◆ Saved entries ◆
(** * IoT telemetry ingestor: ingestion, cache and alert pipeline

    A shallow embedding of the NestJS services

      - [RedisService]      (src/redis/redis.service.ts)
      - [AlertService]      (src/alert/alert.service.ts)
      - [TelemetryService]  (src/telemetry/telemetry.service.ts)
      - [TelemetryController] (src/telemetry/telemetry.controller.ts)

    Every [async] method becomes a computation in the monad [M]: it reads and
    updates an explicit [World] (the MongoDB collection, the Redis server and
    connection, the webhook endpoint, the clock) and either returns a value or
    throws an exception.  The three external services are modelled with their
    documented behaviour and a script of outcomes each, so that every failure
    the code guards against can be produced.

    JavaScript [number]s are modelled by the rationals they denote (request
    validation admits finite numbers only); comparisons are exact.  The
    arithmetic of the aggregation pipeline is the server's: [$avg] and
    [$round] are operators the development is given, not computed here.
    Calls to the logger are left out: they change neither a returned value
    nor a state modelled here.

    Where a method makes calls it does not await, the calls are taken step by
    step ([Async]): each runs up to its first [await] where it is made, and
    an event loop resumes the suspended ones, in an order the development is
    given. *)

From Stdlib Require Import ZArith QArith Qround Qabs Ascii String List Bool Lia
  Lqa.
From stdpp Require Import base option list gmap strings.

Local Open Scope string_scope.
Local Open Scope list_scope.
Local Open Scope Z_scope.

(* ===================================================================== *)
(** ** Data model *)
(* ===================================================================== *)

Definition number := Q.

(** [a > b] on numbers. *)
Definition Qgtb (a b : number) : bool := negb (Qle_bool a b).

(** telemetry/dto/telemetry.dto.ts *)
Record MetricsDto := mkMetrics {
  temperature : number;
  humidity : number
}.

Record TelemetryDto := mkTelemetryDto {
  deviceId : string;
  siteId : string;
  ts : string;
  metrics : MetricsDto
}.

(** The body of POST /telemetry: a bare array, a [{readings: [...]}] wrapper,
    or a single reading. *)
Inductive Payload :=
  | PArray (readings : list TelemetryDto)
  | PBulk (readings : list TelemetryDto)
  | PSingle (reading : TelemetryDto).

(** telemetry/dto/alert.dto.ts *)
Inductive AlertReason := HIGH_TEMPERATURE | HIGH_HUMIDITY.

Definition AlertReason_str (r : AlertReason) : string :=
  match r with
  | HIGH_TEMPERATURE => "HIGH_TEMPERATURE"
  | HIGH_HUMIDITY => "HIGH_HUMIDITY"
  end.

Record AlertDto := mkAlert {
  alert_deviceId : string;
  alert_siteId : string;
  alert_ts : string;
  alert_reason : AlertReason;
  alert_value : number
}.

(** telemetry/schemas/telemetry.schema.ts: a stored document.  [doc_ts] and
    [createdAt] are instants (milliseconds since the epoch). *)
Record TelemetryDocument := mkDoc {
  doc_id : nat;
  doc_deviceId : string;
  doc_siteId : string;
  doc_ts : Z;
  doc_metrics : MetricsDto;
  createdAt : Z
}.

(** What [insertMany] is given: the timestamp is [new Date(reading.ts)],
    [None] standing for an Invalid Date. *)
Record TelemetryInput := mkInput {
  in_deviceId : string;
  in_siteId : string;
  in_ts : option Z;
  in_metrics : MetricsDto
}.

(** telemetry/dto/query.dto.ts *)
Record SiteSummaryResponseDto := mkSummary {
  count : nat;
  avgTemperature : number;
  maxTemperature : number;
  avgHumidity : number;
  maxHumidity : number;
  uniqueDevices : nat
}.

(** Values produced by [JSON.parse]. *)
#[local] Set Warnings "-register-all".
Inductive Json :=
  | JNull
  | JBool (b : bool)
  | JNum (q : number)
  | JStr (s : string)
  | JArr (l : list Json)
  | JObj (fields : list (string * Json)).
#[local] Set Warnings "register-all".

(** JavaScript truthiness, as tested by [if (cached)]. *)
Definition truthy (v : Json) : bool :=
  match v with
  | JNull => false
  | JBool b => b
  | JNum q => negb (Qeq_bool q 0)
  | JStr s => negb (String.eqb s "")
  | JArr _ | JObj _ => true
  end.

(** The two shapes handed to [RedisService.cacheLatest] as [data]. *)
Inductive CachePayload :=
  | CacheData (dev site tstamp : string) (m : MetricsDto)
              (id : nat) (created : Z)
  | LeanDoc (d : TelemetryDocument).

(** What [TelemetryService.getLatest] resolves to ([Promise<any>]): the parsed
    cache entry, or the lean MongoDB document. *)
Inductive LatestReading :=
  | FromCache (v : Json)
  | FromMongo (d : TelemetryDocument).

(* ===================================================================== *)
(** ** Exceptions and the world *)
(* ===================================================================== *)

Inductive HttpOutcome :=
  | Responded (status : Z)
  | NetworkError
  | TimedOut.

Inductive Exn :=
  | MongoError                        (* the driver rejected the operation *)
  | ValidationError                   (* mongoose schema validation *)
  | NotFoundException (msg : string)
  | TypeError
  | SyntaxError                       (* JSON.parse *)
  | SerializeError                    (* JSON.stringify *)
  | ReplyError                        (* ioredis command rejected *)
  | AxiosError (o : HttpOutcome).

Inductive Res (A : Type) :=
  | Ok (a : A)
  | Throw (e : Exn).
Arguments Ok {A} a.
Arguments Throw {A} e.

(** Commands received by the Redis server, in order. *)
Inductive RedisCmd :=
  | SETEX (key : string) (ttl : Z) (val : string)
  | GET (key : string)
  | EXISTS (key : string).

(** ioredis client together with the server it talks to.  [kv] maps a key to
    its value and the instant at which it expires; [redis_faults] scripts the
    coming commands: [true] makes the command reject. *)
Record RedisClient := mkRedisClient {
  kv : gmap string (string * Z);
  redis_faults : list bool;
  commands : list RedisCmd
}.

◆ Your assignment ◆
Print the records again in their entirety, character for character.

◆ Your response ◆
(** * IoT telemetry ingestor: ingestion, cache and alert pipeline

    A shallow embedding of the NestJS services

      - [RedisService]      (src/redis/redis.service.ts)
      - [AlertService]      (src/alert/alert.service.ts)
      - [TelemetryService]  (src/telemetry/telemetry.service.ts)
      - [TelemetryController] (src/telemetry/telemetry.controller.ts)

    Every [async] method becomes a computation in the monad [M]: it reads and
    updates an explicit [World] (the MongoDB collection, the Redis server and
    connection, the webhook endpoint, the clock) and either returns a value or
    throws an exception.  The three external services are modelled with their
    documented behaviour and a script of outcomes each, so that every failure
    the code guards against can be produced.

    JavaScript [number]s are modelled by the rationals they denote (request
    validation admits finite numbers only); comparisons are exact.  The
    arithmetic of the aggregation pipeline is the server's: [$avg] and
    [$round] are operators the development is given, not computed here.
    Calls to the logger are left out: they change neither a returned value
    nor a state modelled here.

    Where a method makes calls it does not await, the calls are taken step by
    step ([Async]): each runs up to its first [await] where it is made, and
    an event loop resumes the suspended ones, in an order the development is
    given. *)

From Stdlib Require Import ZArith QArith Qround Qabs Ascii String List Bool Lia
  Lqa.
From stdpp Require Import base option list gmap strings.

Local Open Scope string_scope.
Local Open Scope list_scope.
Local Open Scope Z_scope.

(* ===================================================================== *)
(** ** Data model *)
(* ===================================================================== *)

Definition number := Q.

(** [a > b] on numbers. *)
Definition Qgtb (a b : number) : bool := negb (Qle_bool a b).

(** telemetry/dto/telemetry.dto.ts *)
Record MetricsDto := mkMetrics {
  temperature : number;
  humidity : number
}.

Record TelemetryDto := mkTelemetryDto {
  deviceId : string;
  siteId : string;
  ts : string;
  metrics : MetricsDto
}.

(** The body of POST /telemetry: a bare array, a [{readings: [...]}] wrapper,
    or a single reading. *)
Inductive Payload :=
  | PArray (readings : list TelemetryDto)
  | PBulk (readings : list TelemetryDto)
  | PSingle (reading : TelemetryDto).

(** telemetry/dto/alert.dto.ts *)
Inductive AlertReason := HIGH_TEMPERATURE | HIGH_HUMIDITY.

Definition AlertReason_str (r : AlertReason) : string :=
  match r with
  | HIGH_TEMPERATURE => "HIGH_TEMPERATURE"
  | HIGH_HUMIDITY => "HIGH_HUMIDITY"
  end.

Record AlertDto := mkAlert {
  alert_deviceId : string;
  alert_siteId : string;
  alert_ts : string;
  alert_reason : AlertReason;
  alert_value : number
}.

(** telemetry/schemas/telemetry.schema.ts: a stored document.  [doc_ts] and
    [createdAt] are instants (milliseconds since the epoch). *)
Record TelemetryDocument := mkDoc {
  doc_id : nat;
  doc_deviceId : string;
  doc_siteId : string;
  doc_ts : Z;
  doc_metrics : MetricsDto;
  createdAt : Z
}.

(** What [insertMany] is given: the timestamp is [new Date(reading.ts)],
    [None] standing for an Invalid Date. *)
Record TelemetryInput := mkInput {
  in_deviceId : string;
  in_siteId : string;
  in_ts : option Z;
  in_metrics : MetricsDto
}.

(** telemetry/dto/query.dto.ts *)
Record SiteSummaryResponseDto := mkSummary {
  count : nat;
  avgTemperature : number;
  maxTemperature : number;
  avgHumidity : number;
  maxHumidity : number;
  uniqueDevices : nat
}.

(** Values produced by [JSON.parse]. *)
#[local] Set Warnings "-register-all".
Inductive Json :=
  | JNull
  | JBool (b : bool)
  | JNum (q : number)
  | JStr (s : string)
  | JArr (l : list Json)
  | JObj (fields : list (string * Json)).
#[local] Set Warnings "register-all".

(** JavaScript truthiness, as tested by [if (cached)]. *)
Definition truthy (v : Json) : bool :=
  match v with
  | JNull => false
  | JBool b => b
  | JNum q => negb (Qeq_bool q 0)
  | JStr s => negb (String.eqb s "")
  | JArr _ | JObj _ => true
  end.

(** The two shapes handed to [RedisService.cacheLatest] as [data]. *)
Inductive CachePayload :=
  | CacheData (dev site tstamp : string) (m : MetricsDto)
              (id : nat) (created : Z)
  | LeanDoc (d : TelemetryDocument).

(** What [TelemetryService.getLatest] resolves to ([Promise<any>]): the parsed
    cache entry, or the lean MongoDB document. *)
Inductive LatestReading :=
  | FromCache (v : Json)
  | FromMongo (d : TelemetryDocument).

(* ===================================================================== *)
(** ** Exceptions and the world *)
(* ===================================================================== *)

Inductive HttpOutcome :=
  | Responded (status : Z)
  | NetworkError
  | TimedOut.

Inductive Exn :=
  | MongoError                        (* the driver rejected the operation *)
  | ValidationError                   (* mongoose schema validation *)
  | NotFoundException (msg : string)
  | TypeError
  | SyntaxError                       (* JSON.parse *)
  | SerializeError                    (* JSON.stringify *)
  | ReplyError                        (* ioredis command rejected *)
  | AxiosError (o : HttpOutcome).

Inductive Res (A : Type) :=
  | Ok (a : A)
  | Throw (e : Exn).
Arguments Ok {A} a.
Arguments Throw {A} e.

(** Commands received by the Redis server, in order. *)
Inductive RedisCmd :=
  | SETEX (key : string) (ttl : Z) (val : string)
  | GET (key : string)
  | EXISTS (key : string).

(** ioredis client together with the server it talks to.  [kv] maps a key to
    its value and the instant at which it expires; [redis_faults] scripts the
    coming commands: [true] makes the command reject. *)
Record RedisClient := mkRedisClient {
  kv : gmap string (string * Z);
  redis_faults : list bool;
  commands : list RedisCmd
}.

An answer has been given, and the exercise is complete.